ピカピカに磨き上げられた黒い鉄製の鍬はそれなりに鋭利
ではあったが、畑仕事はともかく戦いには無論向いていない。
「今すぐ勇者の剣買い戻せよ! ってか何で勇者の癖に女神
からもらった剣売っぱらってんだよ!?」
「嫌です、買い戻したら鍬を手放さなければならないじゃない
ですか」
「鍬>(だいなり)勇者の剣!? どこまで駄目なんだよこの
勇者……」
魔王は愕然として地面に手をついてしまった。
どこの世界に、女神様から託された聖なる剣をためらいもなく
売る勇者がいるのだろうか。それも、鍬を買うための資金が
ないという理由で……。
いや目の前にいるのだがまさのその勇者が。
ユーリアは戦わないのですか、と魔王を一瞥もせずに
言った。

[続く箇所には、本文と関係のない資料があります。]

(** trapret puts the registers back that the frame holds. *)
Lemma trapret_spec R m E :
  let f := frame_at m (v_esp R) in
  0 <= v_esp R < 2 ^ 32 - 76 -> Z.land (tf_cs f) 3 <> 0 -> forall Q : unit -> x86 -> Prop, Q tt (X86 (regs_of f) m) -> wpe trapret (X86 R m) Q E.
Proof.
  intros f Hsp Hcs Q HQ. destruct R as [eax ecx edx ebx esp ebp esi edi cs ds es fs gs ss eip eflags]. cbn [v_esp] in *.
  unfold trapret, popal, iret. asm_run.
  asm_addr. cbn [f frame_at tf_cs] in Hcs.
  rewrite (proj2 (Z.eqb_neq _ _) Hcs).
  asm_run. asm_cbn. asm_addr. exact HQ.
Qed.

(** The error code of the frame: the processor's, or the 0 of vectors.S. *)
Definition err_of (err : option Z) : Z := default 0 err.

Section trap.
Context (ss0 esp0 kcs : Z) (intgate : bool) (err : option Z) (n return_addr : Z).
Hypothesis Hsp : 84 <= esp0 < 2 ^ 32.
Hypothesis Hn : 0 <= n < 256.
Hypothesis Herr : err = None /\ has_err n = false \/ has_err n = true /\ exists e, err = Some e /\ in_u32 e.

Definition entry : MX unit := int_entry ss0 esp0 kcs intgate err ;; vector n.
Definition trap_path (trap : Z -> MX unit) : MX unit := entry ;; alltraps return_addr trap.

Lemma err_range : in_u32 (err_of err).
Proof. destruct Herr as [[-> _]|[_ (e & -> & He)]]; [done|exact He]. Qed.

(** The entry from user space, up to alltraps: the processor and the entry
    point push the upper seven words of the frame. *)
Lemma entry_spec R m E (Q : unit -> x86 -> Prop) :
  Z.land (v_cs R) 3 <> 0 ->
  (forall fl, Q tt (X86 (setr EFLAGS fl (setr CS kcs (setr ESP (esp0 - 28) (setr SS ss0 R))))
    (pushes m esp0 [v_ss R; v_esp R; v_eflags R; v_cs R; v_eip R; err_of err; n]))) ->
  wpe entry (X86 R m) Q E.
Proof.
  intros Hcs HQ. destruct R as [eax ecx edx ebx esp ebp esi edi cs ds es fs gs ss eip eflags]. cbn [v_cs] in Hcs.
  unfold entry, int_entry, vector. do 2 asm_step. apply wpe_get. asm_cbn. rewrite (proj2 (Z.eqb_neq _ _) Hcs).
  destruct Herr as [[-> Hh]|[Hh (e & -> & _)]]; rewrite Hh; cbn [negb when]; (destruct intgate; cbn [when];
    [specialize (HQ (Z.ldiff eflags FL_IF))|specialize (HQ eflags)]); asm_run; revert HQ; asm_cbn; cbn [pushes err_of default id].
  all: replace (esp0 - 28) with (esp0 - 4 - 4 - 4 - 4 - 4 - 4 - 4) by lia.
  all: exact id.
Qed.

Lemma ax_segment a v : 0 <= v < 2 ^ 16 -> u16 (Z.lor (Z.land a 0xFFFF0000) (u16 v)) = v.
Proof.
  intros Hv. unfold u16. rewrite (Z.mod_small v) by done. rewrite <- Z.land_ones, Z.land_lor_distr_l, <- Z.land_assoc by lia.
  change (Z.land 0xFFFF0000 (Z.ones 16)) with 0. rewrite Z.land_0_r, Z.lor_0_l, Z.land_ones by lia. by apply Z.mod_small.
Qed.

(** What the C function finds: the frame of the trap, its stack below it, the
    data segment of the kernel, and memory as the program left it. *)
Record trap_called (R : regs) (m : mem) (R' : regs) (m' : mem) : Prop := {
  tc_esp : v_esp R' = esp0 - 84;
  tc_ds : v_ds R' = Z.shiftl SEG_KDATA 3;
  tc_es : v_es R' = Z.shiftl SEG_KDATA 3;
  tc_frame : frame_at m' (esp0 - 76) = frame_of R n (err_of err) (esp0 - 44);
  tc_mem x : ~ (esp0 - 84 <= x < esp0) -> m' x = m x
}.

(** A trap from user space, up to the C function and back: the program goes on
    with what the function leaves in the frame. *)
Lemma trap_path_spec R m trap f' (P : mem -> Prop) :
  user_regs R -> Z.land (tf_cs f') 3 <> 0 ->
  (forall R' m', trap_called R m R' m' ->
    wp (trap (esp0 - 76)) (X86 R' m') (fun _ s' => v_esp (rg s') = esp0 - 84 /\ frame_at (mm s') (esp0 - 76) = f' /\ P (mm s'))) ->
  wp (trap_path trap) (X86 R m) (fun _ s' => rg s' = regs_of f' /\ P (mm s')).
Proof.
  intros HR Hcs Htrap. pose proof (us_cs _ HR) as Hus. unfold trap_path, wp.
  apply wpe_bind, entry_spec; [done|]. intros fl. unfold alltraps, pushal, call_c. asm_run.
  set (w1 := [v_ss R; v_esp R; v_eflags R; v_cs R; v_eip R; err_of err; n]).
  set (w2 := [v_ds R; v_es R; v_fs R; v_gs R; v_eax R; v_ecx R; v_edx R; v_ebx R; esp0 - 28 - 4 - 4 - 4 - 4; v_ebp R; v_esi R; v_edi R]).
  lazymatch goal with |- wpe (trap ?t) (X86 ?r _) ?Q ?E => set (R1 := r);
    change (wpe (trap t) (X86 R1 (pushes (pushes m esp0 w1) (esp0 - 4 * Z.of_nat (length w1)) (w2 ++ [t; return_addr]))) Q E) end.
  rewrite <- pushes_app, app_assoc. subst w2.
  replace (esp0 - 28 - 4 - 4 - 4 - 4) with (esp0 - 44) by lia. replace (esp0 - 44 - 4 - 4 - 4 - 4 - 4 - 4 - 4 - 4) with (esp0 - 76) by lia.
  change (w1 ++ _) with (frame_words R n (err_of err) (esp0 - 44)). set (m1 := pushes m esp0 _).
  assert (Hf : frame_at m1 (esp0 - 76) = frame_of R n (err_of err) (esp0 - 44)).
  { rewrite <- (frame_pushed R m n (err_of err) (esp0 - 44) esp0 HR) by (unfold in_u32; try lia; apply err_range).
    apply frame_at_ext. intros x Hx. unfold m1. rewrite pushes_app. apply pushes_above. cbn. lia. }
  eapply wpe_mono; [| |apply (Htrap R1 m1); split; [unfold R1; cbn [v_esp]; lia|by apply ax_segment..|exact Hf|]]; [|done|].
  2: { intros x Hx. destruct (Z.lt_ge_cases x esp0); [apply pushes_below; cbn; lia|by apply pushes_above]. }
  intros [] [[eax ecx edx ebx esp ebp esi edi cs ds es fs gs ss eip eflags] m'] (Hsp' & Hf' & HP). cbn [rg mm v_esp] in Hsp', Hf'. asm_run.
  replace (esp + 4 + 4) with (esp0 - 76) by lia. apply trapret_spec; cbn [v_esp]; rewrite ?Hf'; [lia|done|done].
Qed.
End trap.

(** C7: A system call from the program: the stub of usys.S traps with the number of
    the call in EAX; the kernel finds it, and the arguments above the stack
    pointer, in the frame, and answers in the EAX of the frame. Then the stub
    has returned to its caller with that answer: every other register, segment
    registers included, is as it was before the call. *)
Theorem syscall_returns ss0 esp0 kcs return_addr num v R m trap :
  84 <= esp0 < 2 ^ 32 -> user_regs R -> in_u32 num -> v_esp R + 4 <= esp0 - 84 ->
  (forall R' m', trap_called esp0 None T_SYSCALL (setr EAX num R) m R' m' ->
    wp (trap (esp0 - 76)) (X86 R' m') (fun _ s' =>
      v_esp (rg s') = v_esp R' /\ frame_at (mm s') (esp0 - 76) = set_tf_eax v (frame_at m' (esp0 - 76)) /\
      load32 (mm s') (v_esp R) = load32 m' (v_esp R))) ->
  wp (stub num (trap_path ss0 esp0 kcs false None T_SYSCALL return_addr trap)) (X86 R m) (fun _ s' =>
    rg s' = setr EIP (load32 m (v_esp R)) (setr ESP (v_esp R + 4) (setr EAX v R))).
Proof.
  intros Hsp HR Hnum Hlow Htrap.
  assert (HR' : user_regs (setr EAX num R)) by (destruct R, HR as [H1 H2 H3]; split; [done| |done]; by inversion H2; constructor).
  assert (Hesp : in_u32 (v_esp R)) by (destruct HR as [_ Hw _]; rewrite !Forall_cons in Hw; apply Hw).
  unfold stub, wp. apply wpe_bind, wpe_set_r. apply wpe_bind.
  eapply wpe_mono; [| |apply (trap_path_spec ss0 esp0 kcs false None T_SYSCALL return_addr Hsp) with
    (f' := set_tf_eax v (frame_of (setr EAX num R) T_SYSCALL 0 (esp0 - 44))) (P := fun m' => load32 m' (v_esp R) = load32 m (v_esp R))];
    [|done|done|by left|done|by destruct HR|].
  - intros [] [R1 m1] [HR1 Hw]. cbn [rg mm] in HR1, Hw. subst R1. apply wpe_bind, wpe_pop; [destruct R; cbn in *; unfold in_u32 in *; lia|].
    apply wpe_set_r. cbn [rg]. destruct R; cbn in *. by rewrite Hw.
  - intros R' m' HC. eapply wp_mono; [|apply (Htrap R' m' HC)]. intros [] s' (H1 & H2 & H3). split_and!.
    + by rewrite H1, (tc_esp _ _ _ _ _ _ _ HC).
    + by rewrite H2, (tc_frame _ _ _ _ _ _ _ HC).
    + rewrite H3. apply load32_ext. intros k Hk. apply (tc_mem _ _ _ _ _ _ _ HC). lia.
Qed.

無表情だけれど、どことなく面倒そうなのを
隠そうともしていない。
「戦うよ! 勝ち逃げされてたまるか!!」
「一つ思ったのですが、今日は手下の魔物はいないので?」
鍬を素振りしながらユーリアが言う。それに対して、魔王は
胸を張るとこれ以上もないドヤ顔で語り出した。
ユーリアは黙ってそれを聞いている。
「俺は思ったんだ、か弱い人間を倒すのに手下をぞろぞろ引き
連れて行くのは卑怯だと! ありがたく思え勇者! 一騎討ちに
してやるぜ!!」
それは強い者が弱い者に言う台詞セリフなのでは?
か弱いというのなら一度でも勝ってから言って欲しいのですが。
というか、前口上などどうでもいいので早く戦ってください。
思わずユーリアはそんな事を思ったが、さすがにそれを言ったら
魔王が本気で泣くような気がしたので言うのは止めておいた。
「鍬だからって甘く見ないでください、この鍬の強度は私が
保証しますよ」
「鍬なんかで俺に勝とうなんて笑止! ――いいぜ、本気出して
やるよ。いでよ、魔剣・ルシフェル!!」
ユーリアは魔王の体から魔力の高ぶりを感じぎゅっ、と鍬を
握った手に力を込めた。魔王は聞いた事もない呪文のような物を
唱えるや、地面に巨大な大剣を出現させた。
禍々しき闇色のオーラを放つ剣にユーリアは思わず一歩
下がる。
「どうした、勇者、来ないのかぁ!?」
魔王は剣の柄に手をかけた。ユーリアが魔王から距離を取り、
鍬であれに勝てるのかと逡巡した。今まで感じた事のない恐怖が
彼女に襲い掛かって来る。
そして魔王は大剣を引き抜く――。……事が出来なかった。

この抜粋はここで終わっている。